When we began the process, we were living in Massachusetts. I had an architect there, Chris O'Connell. In fact, what we ended up doing, because I did the initial floor plan layout there, was when we moved from Massachusetts to Michigan, was to get Chris involved.
I'm a mechanical engineer by trade. For me, from an engineering standpoint, I loved it. I loved designing it. You know, having the New Energy Works guys during Covid, which was another complexity, come and do the install and just the fascination of how it all came together physically, was amazing.”

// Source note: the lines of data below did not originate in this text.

(** ** The trace of a run ([store.go]) *)

Record ReasoningTrace : Type := mkReasoningTrace {
  trID : uuid;
  trTenantID : uuid;
  trCaseID : uuid;
  trStepID : string;
  trInstanceID : uuid;
  trModelUsed : string;
  trGoal : string;
  trStatus : string;
  trConclusion : string;
  trTotalIterations : Z;
  trTotalToolCalls : Z;
  trTotalTokens : Z;
  trTotalDurationMS : Z;
  trCreatedAt : Z;
  trCompletedAt : option Z
}.

Record ReasoningEvent : Type := mkReasoningEvent {
  reTraceID : uuid;
  reIteration : Z;
  reSequence : Z;
  reEventType : string;
  reContent : string;
  reToolID : string;
  reToolSource : string;
  reToolSafety : string;
  reSideEffect : bool;
  reTokenCount : Z;
  reDurationMS : Z
}.

(** ** Tool policy ([types.go], [tools.go]) *)

Record ToolPolicy : Type := mkToolPolicy {
  tpTools : list string;
  tpToolMode : string;
  tpRequireApproval : list string
}.

Definition ToolModeReadOnly : string := "read_only".
Definition ToolModeRestrictedWrite : string := "restricted_write".
Definition ToolModeFull : string := "full".

(** A known mode is kept as it is, spaces around it included. *)
Definition Normalize (m : string) : string :=
  let t := TrimSpace m in
  if bool_decide (t = ToolModeReadOnly) || bool_decide (t = ToolModeRestrictedWrite) ||
     bool_decide (t = ToolModeFull)
  then m else ToolModeReadOnly.

Definition allowedByMode (mode safety : string) : bool :=
  let reads := bool_decide (safety = "read_only") || bool_decide (safety = "") in
  if decide (mode = ToolModeReadOnly) then reads
  else if decide (mode = ToolModeRestrictedWrite) then reads || bool_decide (safety = "idempotent_write")
  else if decide (mode = ToolModeFull) then true
  else reads.

Record ToolNodeConfig : Type := mkToolNodeConfig {
  tnID : string;
  tnConnector : string;
  tnSource : string;
  tnConfig : option json;
  tnDescription : string;
  tnMCPServerURL : string;
  tnMCPToolName : string;
  tnMCPPrefix : string;
  tnKnowledgeBase : string
}.

(** The characters a tool name keeps. Bytes of other characters are dropped. *)
Definition tool_char (a : ascii) : string :=
  if (97 <=? code a)%nat && (code a <=? 122)%nat || is_dec a || bool_decide (a = "_"%char) then String a ""
  else if bool_decide (a = "-"%char) || bool_decide (a = " "%char) || bool_decide (a = "."%char) then "_"
  else "".
Fixpoint map_chars (f : ascii -> string) (s : string) : string :=
  match s with
  | EmptyString => EmptyString
  | String a s' => f a +:+ map_chars f s'
  end.

Definition normalizeToolName (v : string) : string :=
  let v := TrimSpace (ToLower v) in
  if decide (v = "") then "tool"
  else
    let out := Trim (map_chars tool_char v) "_" in
    if decide (out = "") then "tool" else out.

Definition sanitizeToolName (node : ToolNodeConfig) : string :=
  if negb (bool_decide (TrimSpace (tnMCPPrefix node) = "")) && negb (bool_decide (TrimSpace (tnMCPToolName node) = ""))
  then normalizeToolName (tnMCPPrefix node +:+ "_" +:+ tnMCPToolName node)
  else normalizeToolName (if decide (TrimSpace (tnConnector node) = "") then tnID node else tnConnector node).

Section Tools.
Context {T : Type}.

(** A tool with the code that runs it, given the deadline of the context and the
    arguments. *)
Record ResolvedTool : Type := mkResolvedTool {
  rtID : string;
  rtName : string;
  rtDescription : string;
  rtParameters : string;
  rtSource : string;
  rtToolSafety : string;
  rtInvoker : option Z -> string -> Svc T string
}.

(** [ToolManifest]: the tools in order; by name, the last one with the name. *)
Definition ToolManifest : Type := list ResolvedTool.

Definition toolsByName (m : ToolManifest) (name : string) : option ResolvedTool :=
  last (filter (fun t => rtName t = name) m).

Definition ToLLMToolDefs (m : ToolManifest) : list ToolDef :=
  map (fun t =>
    let params := match json_parse (rtParameters t) with Some (JObj o) => o | _ => [] end in
    mkToolDef (rtName t) (rtDescription t)
      (match params with
       | [] => mk_obj [("type", JStr "object"); ("properties", JObj [])]
       | _ => params
       end)) m.

Definition ToolSourceConnector : string := "connector".

(** What is built for a node: the code, its safety and its parameters. *)
Definition factory : Type := ToolNodeConfig -> string -> Svc T ((option Z -> string -> Svc T string) * string * string).

Definition allowedRefs (policy : ToolPolicy) : list string :=
  filter (fun r => r <> "") (map TrimSpace (tpTools policy)).

Definition resolve_node (mode : string) (refs : list string) (invokerFactory : factory)
    (tools : ToolManifest) (node : ToolNodeConfig) : Svc T ToolManifest :=
  if decide (TrimSpace (tnID node) ∈ refs) then
    let name := sanitizeToolName node in
    built ← wrapS (Wrapf "build tool %s: %w" [tnID node]) (invokerFactory node name);
    let '(invoker, safety, params) := built in
    if allowedByMode mode safety then
      let source := TrimSpace (tnSource node) in
      mret (tools ++ [mkResolvedTool (tnID node) name (TrimSpace (tnDescription node)) params
        (if decide (source = "") then ToolSourceConnector else source) safety invoker])
    else mret tools
  else mret tools.

Definition Assemble (policy : ToolPolicy) (toolNodes : list ToolNodeConfig) (invokerFactory : factory)
    : Svc T ToolManifest :=
  let refs := allowedRefs policy in
  if decide (refs = []) then mret []
  else foldS (resolve_node (Normalize (tpToolMode policy)) refs invokerFactory) toolNodes [].

Definition ValidateToolCall (toolName : string) (m : ToolManifest) : result goerr ResolvedTool :=
  match toolsByName m (TrimSpace toolName) with
  | Some t => Ok t
  | None => Err (Errorf "tool not available: %s" [TrimSpace toolName])
  end.
End Tools.
Arguments ResolvedTool : clear implicits.
Arguments ToolManifest : clear implicits.
Arguments factory : clear implicits.

(** ** Arguments and conclusions ([validate_tool.go], [output.go]) *)

Section Schemas.
(** the JSON-schema library: [AddResource] and [Compile], then [Validate] *)
Context (compile_schema : string -> result goerr (json -> result goerr unit)).

Definition wrapE {A} (f : goerr -> goerr) (r : result goerr A) : result goerr A :=
  match r with Ok a => Ok a | Err e => Err (f e) end.

Definition ValidateToolArgs (args paramSchema : string) : result goerr unit :=
  let args := if decide (TrimSpace args = "") then "{}" else args in
  match json_parse args with
  | None => Err (Errorf "arguments must be valid json object" [])
  | Some payload =>
      if decide (TrimSpace paramSchema = "") then Ok tt
      else
        validate ← wrapE (Wrapf "invalid tool parameter schema: %w" []) (compile_schema paramSchema);
        wrapE (Wrapf "invalid arguments: %w" []) (validate payload)
  end.

Definition validateJSONAgainstSchema (payload : json) (schema : string) : result goerr unit :=
  if decide (TrimSpace schema = "" \/ TrimSpace schema = "null") then Ok tt
  else
    validate ← wrapE (Wrapf "invalid output schema: %w" []) (compile_schema schema);
    wrapE (Wrapf "output schema validation failed: %w" []) (validate payload).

How it came together was the perfect combination of high craft elegance and rustic comfortability. The cottage spotlights wide spans, curved timbers, and sight lines tailor made for enjoying the lake front with family and friends. A beautiful partnership that that paid dividends and became an expansive representation of love and family. With a towering stone fireplace at its heart and memories to be made around it, the legacy house is now an enduring home.
The homeowner concludes, “Now it’s like a family compound, where we have lots of outdoor space and with the two cottages next to each other, tons of sleeping space. I think we can get 32 people in bed and not with mattresses on the floor, but literally in bed. We have a lot of capacity.
This will be forever in the family, never sell it, generational longevity home. We'll be there forever. My kids love it and they're like, ‘Mom, our kids are going to be here.’ Which is why we built such a big place, because we knew what it was going to become. As generations go on, everybody expands, and you need a lot of space.”